10.5 Reasons to go to Soweto, South Africa

Best reasons to go to Soweto - Top South African travel blog

When I was working on cruise ships I often met guests who had plans to visit South Africa. They would ask me how they could make the most of their time in Johannesburg (my home city). Every time, without having to think, I would reply “You have to go on a tour of Soweto”. While this city has many experiences to offer visitors, if you’re going to come all this way, Soweto should be at the top of your sightseeing list. 

I have visited this lively township a few times, (usually for work) and it left quite an impression on me. When I was given the opportunity to be the guest of MoAfrika Tours on a tour of place, I was thrilled. 

(While they may have sponsored my trip, the opinions expressed below are my own.)
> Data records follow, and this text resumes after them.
Lemma insert_ids
    (folder : Folder Bytes) (b : Bytes) (root : Element)
    (after_text new_text author : string) (track_changes : bool) :
  after_text <> EmptyString ->
  document_xml Bytes folder = Some b ->
  parse b = Some root ->
  fst (insert_text_after Bytes parse serialize ts folder after_text new_text
                         track_changes author) = Ok true ->
  exists root',
    document_xml Bytes
      (snd (insert_text_after Bytes parse serialize ts folder after_text new_text
                              track_changes author))
    = Some (serialize root') /\
    (forall z, cnt z root'
               <= cnt z root
                  + if track_changes
                    then count_occ Z.eq_dec [get_next_change_id root] z
                    else 0) /\
    (track_changes = true -> In (get_next_change_id root) (change_ids root')) /\
    (readable root = true ->
     (track_changes = true -> PyInt.printable (get_next_change_id root)) ->
     readable root' = true).
Proof.
  intros Hne Hd Hp Ht.
  destruct (insert_true_inv Bytes parse serialize ts folder b root after_text
              new_text author track_changes Hne Hd Hp Ht)
    as (folder1 & p & parent & i & run & before & after & He & Sp & Hn & Hx & R).
  rewrite R. cbn [snd save_document document_xml].
  eexists. split; [reflexivity|].
  assert (Rd : readable root = true ->
               (track_changes = true ->
                PyInt.printable (get_next_change_id root)) ->
               readable
                 (update_at p
                    (fun x => set_children x
                       (firstn i (children parent)
                        ++ [create_run (before ++ after_text)%string false false;
                            inserted ts new_text author track_changes
                              (if track_changes then get_next_change_id root
                               else 0%Z)]
                        ++ plain_run after
                        ++ skipn (S i) (children parent))) root) = true).
  { intros Hr Hn'.
    pose proof (readable_children parent (readable_subtree p root parent Sp Hr))
      as Hc.
    apply (readable_update_children _ p root parent Sp Hr).
    rewrite !forallb_app, forallb_firstn, forallb_skipn, readable_plain_run
      by exact Hc.
    cbn [forallb]. rewrite readable_run, readable_inserted; [reflexivity|].
    intro T. rewrite T in *. now apply Hn'. }
  assert (C : forall z,
             cnt z (update_at p
                      (fun x => set_children x
                         (firstn i (children parent)
                          ++ [create_run (before ++ after_text)%string false false;
                              inserted ts new_text author track_changes
                                (if track_changes then get_next_change_id root
                                 else 0%Z)]
                          ++ plain_run after
                          ++ skipn (S i) (children parent))) root)
             + cnt z run
             = cnt z root
               + if track_changes
                 then count_occ Z.eq_dec [get_next_change_id root] z else 0).
  { intro z.
    match goal with
    | |- context [update_at p (fun x => set_children x ?l) root] =>
        pose proof (cnt_update_children z l p root parent Sp) as U
    end.
    rewrite (cnts_split z _ _ _ Hn) in U.
    rewrite !cnts_app, !cnts_cons, cnts_nil, cnts_plain_run in U.
    rewrite (cnt_of_ids z _ [] (change_ids_run _ false false)) in U.
    rewrite cnt_inserted in U. change (count_occ Z.eq_dec [] z) with 0 in U.
    destruct track_changes; lia. }
  split; [|split; [|exact Rd]].
  - intro z. specialize (C z). lia.
  - intros ->. specialize (C (get_next_change_id root)).
    apply (count_occ_In Z.eq_dec).
    match goal with
    | |- count_occ _ (change_ids ?r) ?n > 0 => change (cnt n r > 0)
    end.
    assert (Lr : cnt (get_next_change_id root) run
                 <= cnt (get_next_change_id root) root).
    { assert (G : forall q e x, subtree e q = Some x ->
                    cnt (get_next_change_id root) x
                    <= cnt (get_next_change_id root) e).
      { induction q as [|j q IH]; intros e x H; simpl in H.
        - injection H as <-. lia.
        - destruct (nth_error (children e) j) as [c|] eqn:Nc; [|discriminate].
          specialize (IH c x H). rewrite (cnt_unfold _ e).
          rewrite (cnts_split _ _ _ _ Nc). lia. }
      specialize (G (p ++ [i]) root run).
      apply G. rewrite subtree_app, Sp. simpl. now rewrite Hn. }
    cbn [count_occ] in C.
    destruct (Z.eq_dec (get_next_change_id root) (get_next_change_id root));
      [|contradiction].
    lia.
Qed.

End InsertEffects.

(** ** What has been inserted is found *)

Lemma tag_update_children (l : list Element) (q : Path) (e : Element) :
  tag (update_at q (fun x => set_children x l) e) = tag e.
Proof. destruct q, e; reflexivity. Qed.

Lemma contains_self (s : string) : PyStr.contains s s = true.
Proof.
  apply contains_spec. exists "", "". cbn [String.append]. now rewrite append_nil_r.
Qed.

Lemma nth_error_second {A} (a rest : list A) (x y : A) :
  nth_error (a ++ [x; y] ++ rest) (S (List.length a)) = Some y.
Proof. induction a as [|z a IH]; [reflexivity | exact IH]. Qed.

Section InsertThenFind.

Variable Bytes : Type.
Variable parse : Bytes -> option Element.
Variable serialize : Element -> Bytes.
Variable ts : nat -> string.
Here are 10 and a half reasons why you should go to Soweto:

1. To get an education

Soweto is a township of about 2 million people located on the south-west of Johannesburg (the name is an abbreviation of ‘South West Townships’). This area has been the site of significant political hardships and events throughout Johannesburg’s gold mining and apartheid eras. Pivotal events that have shaped present-day South Africa occurred here and there’s something about visiting these sites that makes their impact really hit home.
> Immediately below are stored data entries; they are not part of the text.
Lemma parseSoat_fields_witness :
  ∃ d row extra,
    @parseSoat asciiEngine (JStr soatText) = Return (Some d)
    ∧ row ∈ trimmedLines soatText
    ∧ tabTokens row
      = [soat_aseguradora d; soat_clase d; soat_uso d; soat_accidentes d;
         soat_poliza d; soat_certificado d; soat_inicio d; soat_fin d]
        ++ extra
    ∧ soat_aseguradora d = str "RIMAC" ∧ soat_fin d = str "01/01/2025".
Proof.
  eexists.
  destruct (parseSoat_fields (H:=asciiEngine) soatText _ eq_refl)
    as (row & extra & Hin & Hcols & _).
  exists row, extra. repeat split; try assumption; reflexivity.
Defined.

Lemma soat_info_after_first_colon_witness :
  @soatInfoActualizada asciiEngine (trimmedLines soatText)
  = Some (str "10/10/2024 12:30").
Proof.
  destruct (soat_info_after_first_colon (H:=asciiEngine) (trimmedLines soatText)
              0 (str "Informaci" ++ [243] ++ str "n actualizada: 10/10/2024 12:30")
              eq_refl eq_refl) as [Hafter _].
  rewrite (Hafter (str "Informaci" ++ [243] ++ str "n actualizada")
             (str " 10/10/2024 12:30") eq_refl) by by repeat constructor.
  reflexivity.
Defined.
Politically significant sites worth seeing include:

  • The mine hostels
The tour drove us past the rudimentary accommodation where mineworkers were forced to live in shocking conditions during Johannesburg’s mining era. 

  • The Hector Pieterson Memorial 
A short distance away from where the June 16th massacre occurred is this memorial and (if you have time) its museum. It honours Hector Pieterson (the child in the famous photograph) and the other approximately 600 school kids were killed on June 16th 1976 while protesting against Afrikaans as the medium of instruction in schools. 

Top 10 reasons to go to Soweto

  • Vilakazi street 
This is the street where two Nobel peace prize winners lived: Both Nelson Mandela and the Archbishop Desmond Tutu. The Tutu residence is still a private home and is marked by this plaque. 

Best reasons to go to Soweto

The Mandela house has been turned into a museum, which is also worth a visit if you have time. 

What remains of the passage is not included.